BRIEF
Of the entries below, return only those lines from the line with "intros l Hl. destruct" to the line with "Lemma first_tick_ext (P", exactly, both included.

RECORDS SHOWN
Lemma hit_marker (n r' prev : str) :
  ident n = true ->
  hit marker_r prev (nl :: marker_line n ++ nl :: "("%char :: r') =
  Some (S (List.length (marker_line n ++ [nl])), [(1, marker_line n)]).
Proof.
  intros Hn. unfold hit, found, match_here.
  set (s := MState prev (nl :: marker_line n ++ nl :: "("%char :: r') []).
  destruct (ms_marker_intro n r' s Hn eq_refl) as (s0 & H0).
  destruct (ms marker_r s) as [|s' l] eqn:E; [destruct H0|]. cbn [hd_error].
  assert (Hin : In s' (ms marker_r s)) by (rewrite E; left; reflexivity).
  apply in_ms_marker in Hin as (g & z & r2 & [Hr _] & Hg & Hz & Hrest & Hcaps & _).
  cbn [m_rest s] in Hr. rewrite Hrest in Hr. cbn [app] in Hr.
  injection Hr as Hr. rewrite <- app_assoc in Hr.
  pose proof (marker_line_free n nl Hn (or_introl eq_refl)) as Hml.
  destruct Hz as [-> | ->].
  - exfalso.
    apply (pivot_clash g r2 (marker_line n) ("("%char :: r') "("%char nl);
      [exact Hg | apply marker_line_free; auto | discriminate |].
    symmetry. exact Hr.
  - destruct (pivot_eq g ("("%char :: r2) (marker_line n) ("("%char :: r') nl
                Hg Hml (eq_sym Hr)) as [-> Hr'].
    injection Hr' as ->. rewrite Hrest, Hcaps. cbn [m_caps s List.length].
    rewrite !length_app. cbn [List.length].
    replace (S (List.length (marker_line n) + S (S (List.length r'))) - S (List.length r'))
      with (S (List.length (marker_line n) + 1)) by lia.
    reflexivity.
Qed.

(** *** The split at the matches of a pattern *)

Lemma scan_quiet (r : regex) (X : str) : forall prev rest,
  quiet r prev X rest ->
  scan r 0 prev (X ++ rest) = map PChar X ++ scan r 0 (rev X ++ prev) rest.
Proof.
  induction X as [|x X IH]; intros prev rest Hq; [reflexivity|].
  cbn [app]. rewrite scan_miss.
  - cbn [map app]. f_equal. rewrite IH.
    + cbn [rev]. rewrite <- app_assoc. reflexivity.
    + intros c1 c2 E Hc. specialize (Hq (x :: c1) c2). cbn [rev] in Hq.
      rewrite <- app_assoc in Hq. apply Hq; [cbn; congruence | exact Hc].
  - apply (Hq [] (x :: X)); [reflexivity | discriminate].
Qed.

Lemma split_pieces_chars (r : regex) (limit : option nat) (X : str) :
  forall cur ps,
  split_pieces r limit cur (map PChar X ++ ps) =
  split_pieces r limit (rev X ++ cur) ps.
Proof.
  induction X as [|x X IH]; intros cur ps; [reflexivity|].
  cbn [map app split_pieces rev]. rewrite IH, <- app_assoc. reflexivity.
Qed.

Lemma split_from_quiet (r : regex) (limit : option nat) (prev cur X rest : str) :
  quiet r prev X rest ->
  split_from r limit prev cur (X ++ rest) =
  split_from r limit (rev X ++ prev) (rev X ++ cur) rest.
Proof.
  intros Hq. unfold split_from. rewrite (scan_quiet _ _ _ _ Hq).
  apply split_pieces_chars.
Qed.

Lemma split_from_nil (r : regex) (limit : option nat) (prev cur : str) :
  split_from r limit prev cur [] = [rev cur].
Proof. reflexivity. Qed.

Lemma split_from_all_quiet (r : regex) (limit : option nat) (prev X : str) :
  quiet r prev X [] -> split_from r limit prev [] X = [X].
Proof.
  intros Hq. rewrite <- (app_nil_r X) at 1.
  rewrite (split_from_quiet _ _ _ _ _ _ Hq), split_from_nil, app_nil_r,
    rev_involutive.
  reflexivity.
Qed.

--

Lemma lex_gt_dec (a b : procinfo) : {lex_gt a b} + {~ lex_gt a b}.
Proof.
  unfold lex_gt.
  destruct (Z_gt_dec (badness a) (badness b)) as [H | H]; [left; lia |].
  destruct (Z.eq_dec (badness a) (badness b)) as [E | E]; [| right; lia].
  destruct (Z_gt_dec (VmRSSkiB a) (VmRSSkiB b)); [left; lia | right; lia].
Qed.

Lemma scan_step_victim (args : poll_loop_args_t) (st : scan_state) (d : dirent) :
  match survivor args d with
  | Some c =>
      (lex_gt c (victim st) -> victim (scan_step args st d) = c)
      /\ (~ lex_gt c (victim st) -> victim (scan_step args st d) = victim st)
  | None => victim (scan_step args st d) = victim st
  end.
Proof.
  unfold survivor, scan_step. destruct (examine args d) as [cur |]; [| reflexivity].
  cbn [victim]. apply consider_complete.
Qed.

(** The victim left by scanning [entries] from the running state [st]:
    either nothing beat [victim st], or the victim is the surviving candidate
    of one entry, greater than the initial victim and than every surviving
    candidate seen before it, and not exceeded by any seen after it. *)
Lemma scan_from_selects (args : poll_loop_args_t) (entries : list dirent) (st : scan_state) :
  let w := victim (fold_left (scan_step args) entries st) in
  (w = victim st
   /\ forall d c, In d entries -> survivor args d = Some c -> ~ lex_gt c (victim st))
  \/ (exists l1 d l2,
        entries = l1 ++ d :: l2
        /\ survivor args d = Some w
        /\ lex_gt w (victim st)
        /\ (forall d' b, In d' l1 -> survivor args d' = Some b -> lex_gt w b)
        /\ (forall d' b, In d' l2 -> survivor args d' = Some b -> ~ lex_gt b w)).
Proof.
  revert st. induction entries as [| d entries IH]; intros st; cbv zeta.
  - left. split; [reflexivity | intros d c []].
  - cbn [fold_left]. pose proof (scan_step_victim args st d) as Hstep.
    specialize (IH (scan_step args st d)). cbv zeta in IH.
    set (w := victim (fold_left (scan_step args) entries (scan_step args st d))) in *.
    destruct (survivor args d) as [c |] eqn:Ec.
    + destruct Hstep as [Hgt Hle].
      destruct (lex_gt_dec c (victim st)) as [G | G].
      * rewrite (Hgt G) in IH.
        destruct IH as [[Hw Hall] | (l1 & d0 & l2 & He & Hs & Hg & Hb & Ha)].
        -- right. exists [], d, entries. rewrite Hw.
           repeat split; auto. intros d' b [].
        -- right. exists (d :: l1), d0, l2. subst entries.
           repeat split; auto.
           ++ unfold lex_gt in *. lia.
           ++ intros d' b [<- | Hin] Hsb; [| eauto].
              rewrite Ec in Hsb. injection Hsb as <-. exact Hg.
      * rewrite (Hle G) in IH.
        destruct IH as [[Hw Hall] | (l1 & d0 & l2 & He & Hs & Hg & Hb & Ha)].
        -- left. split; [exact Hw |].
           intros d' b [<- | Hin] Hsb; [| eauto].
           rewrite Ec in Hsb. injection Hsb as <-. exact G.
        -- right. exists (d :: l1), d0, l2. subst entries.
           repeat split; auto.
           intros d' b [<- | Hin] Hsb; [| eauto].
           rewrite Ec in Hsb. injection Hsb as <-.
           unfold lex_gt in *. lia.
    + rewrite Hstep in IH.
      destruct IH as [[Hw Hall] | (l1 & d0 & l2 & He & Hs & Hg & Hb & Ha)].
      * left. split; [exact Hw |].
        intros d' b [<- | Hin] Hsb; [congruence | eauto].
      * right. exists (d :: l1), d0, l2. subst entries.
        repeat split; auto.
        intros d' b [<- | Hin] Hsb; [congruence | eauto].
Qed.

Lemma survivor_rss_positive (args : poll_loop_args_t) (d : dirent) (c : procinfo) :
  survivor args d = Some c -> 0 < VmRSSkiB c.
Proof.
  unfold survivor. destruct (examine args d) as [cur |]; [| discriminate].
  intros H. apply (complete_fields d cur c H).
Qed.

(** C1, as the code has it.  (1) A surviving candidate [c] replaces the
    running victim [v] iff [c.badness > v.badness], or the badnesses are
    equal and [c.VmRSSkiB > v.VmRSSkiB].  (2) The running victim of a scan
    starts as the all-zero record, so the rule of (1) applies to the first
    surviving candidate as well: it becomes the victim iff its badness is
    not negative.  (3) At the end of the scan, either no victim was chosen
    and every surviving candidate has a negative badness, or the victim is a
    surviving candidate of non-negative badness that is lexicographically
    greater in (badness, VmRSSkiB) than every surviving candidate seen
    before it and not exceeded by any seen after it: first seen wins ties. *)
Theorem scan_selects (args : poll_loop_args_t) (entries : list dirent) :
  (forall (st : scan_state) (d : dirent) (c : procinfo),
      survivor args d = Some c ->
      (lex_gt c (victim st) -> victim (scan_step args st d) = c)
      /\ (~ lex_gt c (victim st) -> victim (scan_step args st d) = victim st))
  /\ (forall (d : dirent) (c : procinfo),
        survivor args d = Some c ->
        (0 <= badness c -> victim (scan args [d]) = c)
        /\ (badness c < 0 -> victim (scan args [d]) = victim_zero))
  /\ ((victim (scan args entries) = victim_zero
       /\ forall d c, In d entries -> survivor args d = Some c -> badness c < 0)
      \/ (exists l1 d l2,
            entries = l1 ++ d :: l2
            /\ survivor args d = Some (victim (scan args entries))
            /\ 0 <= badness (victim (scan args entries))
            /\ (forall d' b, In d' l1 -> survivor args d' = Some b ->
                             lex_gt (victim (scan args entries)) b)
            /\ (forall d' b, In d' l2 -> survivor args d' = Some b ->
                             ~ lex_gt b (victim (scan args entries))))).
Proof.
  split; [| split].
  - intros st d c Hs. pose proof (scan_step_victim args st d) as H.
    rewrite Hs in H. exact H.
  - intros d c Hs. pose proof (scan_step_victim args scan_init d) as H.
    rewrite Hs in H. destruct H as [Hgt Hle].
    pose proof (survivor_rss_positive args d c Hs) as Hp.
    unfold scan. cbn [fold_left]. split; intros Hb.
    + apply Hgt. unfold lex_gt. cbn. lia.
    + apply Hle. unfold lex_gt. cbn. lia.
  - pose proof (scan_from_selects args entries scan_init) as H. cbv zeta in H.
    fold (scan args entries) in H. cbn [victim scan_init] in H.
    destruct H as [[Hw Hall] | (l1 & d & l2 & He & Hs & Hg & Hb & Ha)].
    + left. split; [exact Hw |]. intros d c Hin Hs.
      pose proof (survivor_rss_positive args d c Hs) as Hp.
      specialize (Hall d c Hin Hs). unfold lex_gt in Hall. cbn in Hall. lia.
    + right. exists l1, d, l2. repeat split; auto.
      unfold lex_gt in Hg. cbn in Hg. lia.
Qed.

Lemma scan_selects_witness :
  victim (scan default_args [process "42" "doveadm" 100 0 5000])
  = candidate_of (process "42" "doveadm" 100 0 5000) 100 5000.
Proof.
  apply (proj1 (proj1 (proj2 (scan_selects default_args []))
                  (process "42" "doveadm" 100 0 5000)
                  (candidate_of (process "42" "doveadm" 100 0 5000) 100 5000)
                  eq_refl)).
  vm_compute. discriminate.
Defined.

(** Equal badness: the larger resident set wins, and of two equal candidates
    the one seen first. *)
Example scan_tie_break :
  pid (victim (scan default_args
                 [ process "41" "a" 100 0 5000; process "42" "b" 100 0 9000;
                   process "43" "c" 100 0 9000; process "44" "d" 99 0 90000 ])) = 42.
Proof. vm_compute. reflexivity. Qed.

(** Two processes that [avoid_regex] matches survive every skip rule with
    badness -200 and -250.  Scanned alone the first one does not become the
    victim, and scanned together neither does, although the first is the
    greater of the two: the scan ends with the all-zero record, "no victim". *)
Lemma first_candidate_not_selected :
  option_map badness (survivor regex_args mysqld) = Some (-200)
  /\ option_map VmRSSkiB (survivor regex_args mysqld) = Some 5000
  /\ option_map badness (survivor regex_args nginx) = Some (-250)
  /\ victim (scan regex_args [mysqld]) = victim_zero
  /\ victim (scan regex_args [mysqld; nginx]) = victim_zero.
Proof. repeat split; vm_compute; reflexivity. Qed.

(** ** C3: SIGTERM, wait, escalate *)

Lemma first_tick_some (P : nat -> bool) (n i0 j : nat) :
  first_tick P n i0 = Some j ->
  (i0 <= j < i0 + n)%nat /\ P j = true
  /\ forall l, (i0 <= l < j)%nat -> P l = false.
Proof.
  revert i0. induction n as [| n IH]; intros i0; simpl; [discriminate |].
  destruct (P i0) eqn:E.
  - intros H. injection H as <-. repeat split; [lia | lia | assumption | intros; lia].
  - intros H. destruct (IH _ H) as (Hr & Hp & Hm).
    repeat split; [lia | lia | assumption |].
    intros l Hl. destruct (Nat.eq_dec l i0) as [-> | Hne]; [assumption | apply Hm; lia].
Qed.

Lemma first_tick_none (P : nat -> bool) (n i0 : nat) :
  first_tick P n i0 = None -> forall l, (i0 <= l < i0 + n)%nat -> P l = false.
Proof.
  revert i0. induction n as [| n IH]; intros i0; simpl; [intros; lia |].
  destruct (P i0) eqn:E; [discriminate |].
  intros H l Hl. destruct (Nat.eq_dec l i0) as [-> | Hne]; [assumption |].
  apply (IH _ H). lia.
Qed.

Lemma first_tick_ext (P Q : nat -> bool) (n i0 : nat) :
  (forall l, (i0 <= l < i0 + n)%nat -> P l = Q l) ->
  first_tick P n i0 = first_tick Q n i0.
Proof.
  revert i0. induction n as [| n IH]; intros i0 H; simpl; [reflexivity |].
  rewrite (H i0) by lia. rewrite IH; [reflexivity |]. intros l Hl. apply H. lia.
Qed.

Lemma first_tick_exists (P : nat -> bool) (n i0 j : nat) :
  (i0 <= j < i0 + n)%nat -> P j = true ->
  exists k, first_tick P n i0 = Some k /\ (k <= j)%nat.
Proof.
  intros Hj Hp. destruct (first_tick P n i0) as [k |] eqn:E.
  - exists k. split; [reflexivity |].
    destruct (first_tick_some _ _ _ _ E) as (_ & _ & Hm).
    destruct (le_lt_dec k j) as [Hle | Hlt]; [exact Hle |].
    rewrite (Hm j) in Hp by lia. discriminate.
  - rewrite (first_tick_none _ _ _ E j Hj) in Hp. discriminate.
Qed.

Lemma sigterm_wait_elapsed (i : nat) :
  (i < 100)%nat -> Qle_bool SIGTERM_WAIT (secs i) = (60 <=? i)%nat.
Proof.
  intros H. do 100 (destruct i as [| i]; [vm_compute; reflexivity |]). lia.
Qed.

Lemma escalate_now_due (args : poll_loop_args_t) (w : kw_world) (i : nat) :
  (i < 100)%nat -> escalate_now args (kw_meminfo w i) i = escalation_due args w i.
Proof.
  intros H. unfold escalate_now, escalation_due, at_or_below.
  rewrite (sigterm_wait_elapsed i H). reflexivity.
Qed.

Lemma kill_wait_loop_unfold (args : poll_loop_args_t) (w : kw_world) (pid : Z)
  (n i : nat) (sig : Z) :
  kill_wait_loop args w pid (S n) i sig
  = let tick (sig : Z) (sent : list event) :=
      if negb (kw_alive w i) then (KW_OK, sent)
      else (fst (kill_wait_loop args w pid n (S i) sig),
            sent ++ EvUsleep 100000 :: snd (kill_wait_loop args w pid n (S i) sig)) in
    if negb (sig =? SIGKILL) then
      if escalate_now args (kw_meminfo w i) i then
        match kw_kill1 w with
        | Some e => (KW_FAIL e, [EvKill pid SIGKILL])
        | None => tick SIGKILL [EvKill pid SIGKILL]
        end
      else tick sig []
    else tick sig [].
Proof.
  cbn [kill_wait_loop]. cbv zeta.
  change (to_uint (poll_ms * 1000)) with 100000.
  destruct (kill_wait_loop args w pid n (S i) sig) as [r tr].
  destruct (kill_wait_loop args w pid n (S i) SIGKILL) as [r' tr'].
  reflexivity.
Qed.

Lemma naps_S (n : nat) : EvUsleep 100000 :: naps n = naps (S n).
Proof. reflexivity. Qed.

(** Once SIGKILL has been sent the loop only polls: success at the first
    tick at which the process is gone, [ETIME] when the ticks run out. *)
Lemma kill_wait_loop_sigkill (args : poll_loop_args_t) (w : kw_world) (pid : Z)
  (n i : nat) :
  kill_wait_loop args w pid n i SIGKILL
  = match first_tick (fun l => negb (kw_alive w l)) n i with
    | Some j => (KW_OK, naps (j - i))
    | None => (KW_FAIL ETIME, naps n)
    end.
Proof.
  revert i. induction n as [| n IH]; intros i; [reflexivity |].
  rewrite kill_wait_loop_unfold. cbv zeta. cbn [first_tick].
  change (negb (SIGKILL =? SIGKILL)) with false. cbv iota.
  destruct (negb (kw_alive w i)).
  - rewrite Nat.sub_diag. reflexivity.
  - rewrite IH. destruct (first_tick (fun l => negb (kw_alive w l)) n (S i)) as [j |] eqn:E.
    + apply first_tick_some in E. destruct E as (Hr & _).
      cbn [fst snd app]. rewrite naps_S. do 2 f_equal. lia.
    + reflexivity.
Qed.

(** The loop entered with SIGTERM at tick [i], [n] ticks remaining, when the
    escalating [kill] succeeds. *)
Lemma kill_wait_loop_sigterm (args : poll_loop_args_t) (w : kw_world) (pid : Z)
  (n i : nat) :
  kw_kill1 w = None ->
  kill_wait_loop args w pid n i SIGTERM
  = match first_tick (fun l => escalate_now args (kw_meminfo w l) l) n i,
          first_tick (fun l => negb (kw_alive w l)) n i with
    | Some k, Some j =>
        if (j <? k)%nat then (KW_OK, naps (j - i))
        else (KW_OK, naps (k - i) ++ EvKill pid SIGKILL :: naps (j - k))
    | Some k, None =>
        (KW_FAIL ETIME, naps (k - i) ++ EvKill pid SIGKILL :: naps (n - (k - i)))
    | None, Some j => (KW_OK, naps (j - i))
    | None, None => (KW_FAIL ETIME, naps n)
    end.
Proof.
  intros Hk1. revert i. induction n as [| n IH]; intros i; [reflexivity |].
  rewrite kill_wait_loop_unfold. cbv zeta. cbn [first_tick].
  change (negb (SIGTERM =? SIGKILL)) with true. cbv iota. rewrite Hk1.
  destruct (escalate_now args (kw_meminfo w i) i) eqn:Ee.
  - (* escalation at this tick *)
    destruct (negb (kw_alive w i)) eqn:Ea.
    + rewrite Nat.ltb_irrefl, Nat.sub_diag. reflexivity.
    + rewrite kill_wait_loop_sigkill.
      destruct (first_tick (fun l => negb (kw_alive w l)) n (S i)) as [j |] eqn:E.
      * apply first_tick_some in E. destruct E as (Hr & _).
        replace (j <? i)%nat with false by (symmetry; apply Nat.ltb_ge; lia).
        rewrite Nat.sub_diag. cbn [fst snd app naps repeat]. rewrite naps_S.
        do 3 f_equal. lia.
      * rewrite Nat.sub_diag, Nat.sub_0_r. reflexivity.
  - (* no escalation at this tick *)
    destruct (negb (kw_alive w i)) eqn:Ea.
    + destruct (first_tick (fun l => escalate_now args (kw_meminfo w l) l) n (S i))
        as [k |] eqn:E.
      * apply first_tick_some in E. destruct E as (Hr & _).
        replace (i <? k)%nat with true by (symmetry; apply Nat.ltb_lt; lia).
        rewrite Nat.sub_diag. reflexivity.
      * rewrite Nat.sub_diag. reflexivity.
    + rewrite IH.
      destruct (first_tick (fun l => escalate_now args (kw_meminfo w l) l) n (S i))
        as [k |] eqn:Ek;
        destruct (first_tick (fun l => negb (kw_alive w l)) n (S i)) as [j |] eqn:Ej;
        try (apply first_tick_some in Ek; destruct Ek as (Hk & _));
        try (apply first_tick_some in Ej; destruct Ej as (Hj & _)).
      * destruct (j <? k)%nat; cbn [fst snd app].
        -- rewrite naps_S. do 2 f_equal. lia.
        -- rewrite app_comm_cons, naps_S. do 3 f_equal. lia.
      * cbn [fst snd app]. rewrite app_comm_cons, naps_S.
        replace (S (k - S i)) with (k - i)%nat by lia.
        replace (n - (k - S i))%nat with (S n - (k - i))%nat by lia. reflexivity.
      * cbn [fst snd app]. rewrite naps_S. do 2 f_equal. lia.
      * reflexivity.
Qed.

THE COMPLETED TASK
    intros l Hl. destruct (Nat.eq_dec l i0) as [-> | Hne]; [assumption | apply Hm; lia].
Qed.

Lemma first_tick_none (P : nat -> bool) (n i0 : nat) :
  first_tick P n i0 = None -> forall l, (i0 <= l < i0 + n)%nat -> P l = false.
Proof.
  revert i0. induction n as [| n IH]; intros i0; simpl; [intros; lia |].
  destruct (P i0) eqn:E; [discriminate |].
  intros H l Hl. destruct (Nat.eq_dec l i0) as [-> | Hne]; [assumption |].
  apply (IH _ H). lia.
Qed.

Lemma first_tick_ext (P Q : nat -> bool) (n i0 : nat) :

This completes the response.